§ **TASK**
Reproduce, from the lines below, exactly the stretch that begins at the line containing "Definition Transformer := string" and ends at the line containing "arrow_orientation : option Matrix3;", both included.

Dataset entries
Start of Block

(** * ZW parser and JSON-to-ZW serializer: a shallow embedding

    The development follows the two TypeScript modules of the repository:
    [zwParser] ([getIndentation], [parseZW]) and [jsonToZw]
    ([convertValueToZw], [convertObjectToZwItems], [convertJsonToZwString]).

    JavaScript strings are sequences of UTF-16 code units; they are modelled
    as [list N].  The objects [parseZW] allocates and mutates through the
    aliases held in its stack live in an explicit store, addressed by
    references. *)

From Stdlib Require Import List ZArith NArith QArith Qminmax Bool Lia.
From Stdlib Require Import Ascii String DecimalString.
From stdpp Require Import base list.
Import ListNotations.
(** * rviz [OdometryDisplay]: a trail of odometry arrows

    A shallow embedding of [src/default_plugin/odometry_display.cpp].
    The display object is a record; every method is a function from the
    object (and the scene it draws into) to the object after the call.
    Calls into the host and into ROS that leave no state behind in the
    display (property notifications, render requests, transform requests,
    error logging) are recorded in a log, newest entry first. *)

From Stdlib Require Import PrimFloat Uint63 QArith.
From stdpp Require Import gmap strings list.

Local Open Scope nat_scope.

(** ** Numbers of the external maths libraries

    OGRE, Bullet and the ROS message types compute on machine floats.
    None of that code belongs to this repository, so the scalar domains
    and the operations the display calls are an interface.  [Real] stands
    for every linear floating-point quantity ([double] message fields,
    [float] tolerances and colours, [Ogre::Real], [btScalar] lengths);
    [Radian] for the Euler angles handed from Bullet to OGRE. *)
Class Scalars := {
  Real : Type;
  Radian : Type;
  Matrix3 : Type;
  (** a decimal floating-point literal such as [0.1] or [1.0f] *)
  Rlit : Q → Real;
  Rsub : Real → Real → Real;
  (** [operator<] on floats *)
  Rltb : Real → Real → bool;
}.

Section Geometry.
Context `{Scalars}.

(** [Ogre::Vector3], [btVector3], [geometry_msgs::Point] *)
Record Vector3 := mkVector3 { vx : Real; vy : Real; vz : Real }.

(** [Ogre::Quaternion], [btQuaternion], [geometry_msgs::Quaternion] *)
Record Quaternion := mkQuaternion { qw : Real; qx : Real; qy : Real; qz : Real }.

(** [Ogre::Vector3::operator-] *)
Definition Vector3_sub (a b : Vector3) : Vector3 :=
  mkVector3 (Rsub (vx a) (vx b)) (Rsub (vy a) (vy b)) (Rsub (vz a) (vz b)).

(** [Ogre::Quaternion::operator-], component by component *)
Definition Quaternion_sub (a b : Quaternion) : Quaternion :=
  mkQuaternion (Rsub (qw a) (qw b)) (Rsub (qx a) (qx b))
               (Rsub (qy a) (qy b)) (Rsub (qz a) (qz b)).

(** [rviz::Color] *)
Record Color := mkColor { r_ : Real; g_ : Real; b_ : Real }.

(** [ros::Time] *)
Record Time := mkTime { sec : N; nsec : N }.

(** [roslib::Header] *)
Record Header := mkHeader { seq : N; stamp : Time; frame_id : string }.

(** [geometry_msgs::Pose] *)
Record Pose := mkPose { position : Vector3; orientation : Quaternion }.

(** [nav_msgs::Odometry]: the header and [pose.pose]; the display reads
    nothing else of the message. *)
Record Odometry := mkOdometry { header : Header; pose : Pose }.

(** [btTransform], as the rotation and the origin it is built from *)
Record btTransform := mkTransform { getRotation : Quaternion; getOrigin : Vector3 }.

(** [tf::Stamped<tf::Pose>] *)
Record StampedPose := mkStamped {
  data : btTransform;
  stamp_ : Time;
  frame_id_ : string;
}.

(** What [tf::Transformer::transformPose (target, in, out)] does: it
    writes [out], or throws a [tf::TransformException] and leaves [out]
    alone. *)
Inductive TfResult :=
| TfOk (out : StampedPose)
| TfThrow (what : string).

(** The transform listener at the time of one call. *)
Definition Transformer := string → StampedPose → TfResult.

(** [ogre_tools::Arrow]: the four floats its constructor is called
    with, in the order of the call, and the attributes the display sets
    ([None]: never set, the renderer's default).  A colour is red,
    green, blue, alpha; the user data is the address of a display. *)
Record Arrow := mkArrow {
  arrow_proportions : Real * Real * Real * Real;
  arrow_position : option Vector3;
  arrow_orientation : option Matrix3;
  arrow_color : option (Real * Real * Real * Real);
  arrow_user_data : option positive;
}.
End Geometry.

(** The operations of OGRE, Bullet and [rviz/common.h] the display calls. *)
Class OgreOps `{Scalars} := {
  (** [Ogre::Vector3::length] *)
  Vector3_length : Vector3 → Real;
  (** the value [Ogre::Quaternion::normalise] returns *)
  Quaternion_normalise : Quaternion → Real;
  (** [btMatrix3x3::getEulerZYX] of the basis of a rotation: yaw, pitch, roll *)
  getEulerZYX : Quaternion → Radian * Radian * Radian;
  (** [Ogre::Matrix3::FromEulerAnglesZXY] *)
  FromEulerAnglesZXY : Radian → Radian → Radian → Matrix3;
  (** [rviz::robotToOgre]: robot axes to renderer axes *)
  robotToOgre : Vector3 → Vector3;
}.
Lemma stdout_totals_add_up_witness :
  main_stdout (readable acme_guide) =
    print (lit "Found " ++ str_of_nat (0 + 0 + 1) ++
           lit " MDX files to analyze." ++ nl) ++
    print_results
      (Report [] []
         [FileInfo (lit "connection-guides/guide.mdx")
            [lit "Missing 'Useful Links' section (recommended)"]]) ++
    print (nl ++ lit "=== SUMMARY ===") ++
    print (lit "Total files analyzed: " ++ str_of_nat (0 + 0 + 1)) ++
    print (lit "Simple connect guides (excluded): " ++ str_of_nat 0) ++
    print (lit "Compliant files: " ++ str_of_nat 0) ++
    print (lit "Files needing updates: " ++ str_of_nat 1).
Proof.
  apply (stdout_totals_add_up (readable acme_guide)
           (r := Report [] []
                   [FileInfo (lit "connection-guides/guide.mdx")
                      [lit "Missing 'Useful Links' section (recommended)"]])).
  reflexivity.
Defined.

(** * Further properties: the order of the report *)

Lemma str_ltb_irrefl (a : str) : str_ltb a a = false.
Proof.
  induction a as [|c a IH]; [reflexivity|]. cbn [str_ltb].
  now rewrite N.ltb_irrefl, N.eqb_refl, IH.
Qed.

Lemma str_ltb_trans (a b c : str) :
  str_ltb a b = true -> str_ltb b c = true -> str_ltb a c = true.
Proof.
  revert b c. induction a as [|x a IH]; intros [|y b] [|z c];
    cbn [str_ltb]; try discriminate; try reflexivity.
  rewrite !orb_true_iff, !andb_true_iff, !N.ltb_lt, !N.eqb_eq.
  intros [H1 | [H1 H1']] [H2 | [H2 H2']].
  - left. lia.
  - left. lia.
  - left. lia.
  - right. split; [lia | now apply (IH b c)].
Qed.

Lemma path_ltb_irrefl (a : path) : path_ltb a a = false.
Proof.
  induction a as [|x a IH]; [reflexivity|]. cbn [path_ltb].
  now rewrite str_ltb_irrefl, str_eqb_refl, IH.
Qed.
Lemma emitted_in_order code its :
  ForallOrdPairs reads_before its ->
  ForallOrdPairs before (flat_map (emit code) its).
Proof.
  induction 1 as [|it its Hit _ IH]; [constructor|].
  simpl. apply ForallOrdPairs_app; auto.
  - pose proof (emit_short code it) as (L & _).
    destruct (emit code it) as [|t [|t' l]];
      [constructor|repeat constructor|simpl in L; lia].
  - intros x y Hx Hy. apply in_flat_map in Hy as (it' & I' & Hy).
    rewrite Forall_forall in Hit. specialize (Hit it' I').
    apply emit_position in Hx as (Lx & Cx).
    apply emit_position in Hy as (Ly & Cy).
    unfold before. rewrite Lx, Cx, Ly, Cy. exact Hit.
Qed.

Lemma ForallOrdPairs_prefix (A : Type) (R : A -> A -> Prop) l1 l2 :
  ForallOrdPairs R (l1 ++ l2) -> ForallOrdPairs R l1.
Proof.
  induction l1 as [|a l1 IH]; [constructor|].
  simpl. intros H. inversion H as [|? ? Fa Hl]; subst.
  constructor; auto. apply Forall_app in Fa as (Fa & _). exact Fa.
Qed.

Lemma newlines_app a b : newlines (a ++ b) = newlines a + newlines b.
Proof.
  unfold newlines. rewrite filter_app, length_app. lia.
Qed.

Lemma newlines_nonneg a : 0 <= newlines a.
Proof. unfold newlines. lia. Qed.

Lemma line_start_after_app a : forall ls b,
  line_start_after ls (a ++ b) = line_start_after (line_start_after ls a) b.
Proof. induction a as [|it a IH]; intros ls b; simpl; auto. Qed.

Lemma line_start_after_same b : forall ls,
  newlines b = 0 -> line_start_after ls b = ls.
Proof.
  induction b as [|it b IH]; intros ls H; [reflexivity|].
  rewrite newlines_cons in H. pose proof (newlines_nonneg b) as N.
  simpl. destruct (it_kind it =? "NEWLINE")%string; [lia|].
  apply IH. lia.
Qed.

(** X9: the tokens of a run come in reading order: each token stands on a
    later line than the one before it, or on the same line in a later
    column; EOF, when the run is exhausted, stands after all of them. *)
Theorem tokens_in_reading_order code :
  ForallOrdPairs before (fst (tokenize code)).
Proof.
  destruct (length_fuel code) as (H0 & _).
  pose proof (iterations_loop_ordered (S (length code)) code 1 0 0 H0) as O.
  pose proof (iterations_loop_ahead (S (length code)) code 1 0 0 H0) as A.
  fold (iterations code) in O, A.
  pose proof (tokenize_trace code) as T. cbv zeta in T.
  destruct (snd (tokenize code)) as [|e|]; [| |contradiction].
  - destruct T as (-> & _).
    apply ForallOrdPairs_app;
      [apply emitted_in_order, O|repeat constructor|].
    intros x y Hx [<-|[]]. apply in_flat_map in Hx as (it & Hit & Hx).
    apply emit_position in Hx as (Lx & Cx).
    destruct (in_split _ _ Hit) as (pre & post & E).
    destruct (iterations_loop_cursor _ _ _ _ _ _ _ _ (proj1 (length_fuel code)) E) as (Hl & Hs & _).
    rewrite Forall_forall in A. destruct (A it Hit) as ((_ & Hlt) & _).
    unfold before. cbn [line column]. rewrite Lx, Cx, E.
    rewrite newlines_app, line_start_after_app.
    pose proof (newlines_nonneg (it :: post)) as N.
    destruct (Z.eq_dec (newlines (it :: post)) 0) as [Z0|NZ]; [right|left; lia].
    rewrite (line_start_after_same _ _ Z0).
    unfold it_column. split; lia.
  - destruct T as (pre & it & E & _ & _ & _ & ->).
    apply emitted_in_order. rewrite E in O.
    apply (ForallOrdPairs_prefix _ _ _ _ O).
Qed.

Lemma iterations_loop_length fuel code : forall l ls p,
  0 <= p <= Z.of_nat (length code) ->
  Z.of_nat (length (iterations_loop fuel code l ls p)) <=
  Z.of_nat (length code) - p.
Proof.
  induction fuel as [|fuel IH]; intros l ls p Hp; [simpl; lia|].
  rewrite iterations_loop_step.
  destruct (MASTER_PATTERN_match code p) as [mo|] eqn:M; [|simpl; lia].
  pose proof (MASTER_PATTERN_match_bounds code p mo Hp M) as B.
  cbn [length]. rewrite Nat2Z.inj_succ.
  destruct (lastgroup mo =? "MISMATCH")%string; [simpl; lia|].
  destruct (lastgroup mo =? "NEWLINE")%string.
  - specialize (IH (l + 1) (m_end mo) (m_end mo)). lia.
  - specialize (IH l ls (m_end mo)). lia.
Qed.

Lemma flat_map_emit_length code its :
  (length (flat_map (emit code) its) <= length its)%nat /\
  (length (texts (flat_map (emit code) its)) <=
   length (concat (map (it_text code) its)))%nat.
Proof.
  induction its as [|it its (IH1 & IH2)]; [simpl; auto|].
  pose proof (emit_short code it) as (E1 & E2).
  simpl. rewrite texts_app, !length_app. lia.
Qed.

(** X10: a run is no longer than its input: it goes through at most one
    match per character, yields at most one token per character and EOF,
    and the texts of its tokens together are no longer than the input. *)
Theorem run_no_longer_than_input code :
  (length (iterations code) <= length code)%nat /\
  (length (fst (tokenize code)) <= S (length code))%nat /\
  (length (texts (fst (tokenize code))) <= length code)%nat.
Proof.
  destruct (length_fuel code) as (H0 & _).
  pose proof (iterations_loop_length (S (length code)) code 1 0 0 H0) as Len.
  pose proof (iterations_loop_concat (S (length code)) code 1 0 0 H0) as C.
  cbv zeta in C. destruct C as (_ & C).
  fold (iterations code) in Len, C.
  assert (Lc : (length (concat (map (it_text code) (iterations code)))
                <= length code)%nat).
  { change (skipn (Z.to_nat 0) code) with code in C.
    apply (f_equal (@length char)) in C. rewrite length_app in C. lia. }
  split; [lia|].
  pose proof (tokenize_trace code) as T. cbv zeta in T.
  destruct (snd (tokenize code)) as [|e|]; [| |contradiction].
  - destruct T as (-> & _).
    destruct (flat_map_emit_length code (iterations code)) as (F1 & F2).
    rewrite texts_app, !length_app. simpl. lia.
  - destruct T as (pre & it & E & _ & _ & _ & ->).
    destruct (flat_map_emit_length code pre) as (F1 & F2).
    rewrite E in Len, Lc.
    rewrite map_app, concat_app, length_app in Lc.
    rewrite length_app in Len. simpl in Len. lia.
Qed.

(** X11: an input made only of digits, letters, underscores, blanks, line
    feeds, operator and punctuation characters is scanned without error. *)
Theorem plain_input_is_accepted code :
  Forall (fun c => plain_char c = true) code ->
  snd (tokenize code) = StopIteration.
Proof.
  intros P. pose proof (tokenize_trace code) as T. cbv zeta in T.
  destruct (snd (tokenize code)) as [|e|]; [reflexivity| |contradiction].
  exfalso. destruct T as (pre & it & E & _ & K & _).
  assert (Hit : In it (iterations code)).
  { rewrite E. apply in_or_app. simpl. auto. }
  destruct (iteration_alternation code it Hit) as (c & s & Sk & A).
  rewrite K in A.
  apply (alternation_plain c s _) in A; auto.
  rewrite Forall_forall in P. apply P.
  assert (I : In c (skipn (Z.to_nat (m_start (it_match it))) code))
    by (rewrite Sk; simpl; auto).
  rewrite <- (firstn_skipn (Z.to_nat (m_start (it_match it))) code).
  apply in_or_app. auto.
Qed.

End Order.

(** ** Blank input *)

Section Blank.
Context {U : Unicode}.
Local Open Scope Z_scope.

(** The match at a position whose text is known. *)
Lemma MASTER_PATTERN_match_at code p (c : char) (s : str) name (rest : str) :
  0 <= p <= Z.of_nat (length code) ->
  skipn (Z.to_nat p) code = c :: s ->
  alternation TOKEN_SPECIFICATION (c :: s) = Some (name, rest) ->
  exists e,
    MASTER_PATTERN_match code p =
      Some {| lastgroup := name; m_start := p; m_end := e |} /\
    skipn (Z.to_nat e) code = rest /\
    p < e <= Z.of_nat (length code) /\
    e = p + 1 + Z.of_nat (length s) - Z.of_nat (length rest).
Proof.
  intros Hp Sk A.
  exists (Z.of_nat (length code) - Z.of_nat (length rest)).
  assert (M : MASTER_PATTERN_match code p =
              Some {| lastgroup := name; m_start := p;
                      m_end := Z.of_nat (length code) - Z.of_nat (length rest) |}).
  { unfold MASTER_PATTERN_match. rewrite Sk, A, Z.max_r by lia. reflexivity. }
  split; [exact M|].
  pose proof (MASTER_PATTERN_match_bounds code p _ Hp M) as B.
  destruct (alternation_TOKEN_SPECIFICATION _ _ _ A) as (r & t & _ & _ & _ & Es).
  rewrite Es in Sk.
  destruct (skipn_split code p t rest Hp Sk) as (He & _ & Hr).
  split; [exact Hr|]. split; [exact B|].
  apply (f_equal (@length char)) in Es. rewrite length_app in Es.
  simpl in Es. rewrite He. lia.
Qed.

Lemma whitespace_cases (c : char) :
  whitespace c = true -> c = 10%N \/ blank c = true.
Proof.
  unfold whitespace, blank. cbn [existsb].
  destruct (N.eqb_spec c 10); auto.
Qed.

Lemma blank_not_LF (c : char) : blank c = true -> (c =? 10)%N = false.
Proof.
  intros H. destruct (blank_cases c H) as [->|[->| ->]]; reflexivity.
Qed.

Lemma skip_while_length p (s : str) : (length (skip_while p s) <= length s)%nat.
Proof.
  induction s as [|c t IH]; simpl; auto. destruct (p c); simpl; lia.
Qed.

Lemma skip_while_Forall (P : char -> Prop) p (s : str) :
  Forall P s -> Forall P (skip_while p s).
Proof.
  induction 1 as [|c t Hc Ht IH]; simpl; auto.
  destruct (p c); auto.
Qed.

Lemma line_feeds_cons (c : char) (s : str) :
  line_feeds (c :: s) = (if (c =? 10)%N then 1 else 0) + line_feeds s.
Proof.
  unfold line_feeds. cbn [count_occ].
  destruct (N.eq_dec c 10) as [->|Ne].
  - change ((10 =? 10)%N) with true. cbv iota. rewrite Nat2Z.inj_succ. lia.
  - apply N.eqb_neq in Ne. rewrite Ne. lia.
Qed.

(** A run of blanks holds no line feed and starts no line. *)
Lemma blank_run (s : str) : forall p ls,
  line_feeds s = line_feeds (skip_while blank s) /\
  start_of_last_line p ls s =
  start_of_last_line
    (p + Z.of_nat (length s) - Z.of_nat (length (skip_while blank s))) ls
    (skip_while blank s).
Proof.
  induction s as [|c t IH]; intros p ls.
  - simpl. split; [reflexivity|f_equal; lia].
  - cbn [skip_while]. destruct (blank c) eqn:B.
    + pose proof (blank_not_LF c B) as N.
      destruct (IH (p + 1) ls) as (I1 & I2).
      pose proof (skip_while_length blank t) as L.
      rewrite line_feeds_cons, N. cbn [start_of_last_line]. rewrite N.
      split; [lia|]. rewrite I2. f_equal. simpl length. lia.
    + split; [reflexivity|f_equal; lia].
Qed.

End of Block

§ **EXPECTED ANSWER**
Definition Transformer := string → StampedPose → TfResult.

(** [ogre_tools::Arrow]: the four floats its constructor is called
    with, in the order of the call, and the attributes the display sets
    ([None]: never set, the renderer's default).  A colour is red,
    green, blue, alpha; the user data is the address of a display. *)
Record Arrow := mkArrow {
  arrow_proportions : Real * Real * Real * Real;
  arrow_position : option Vector3;
  arrow_orientation : option Matrix3;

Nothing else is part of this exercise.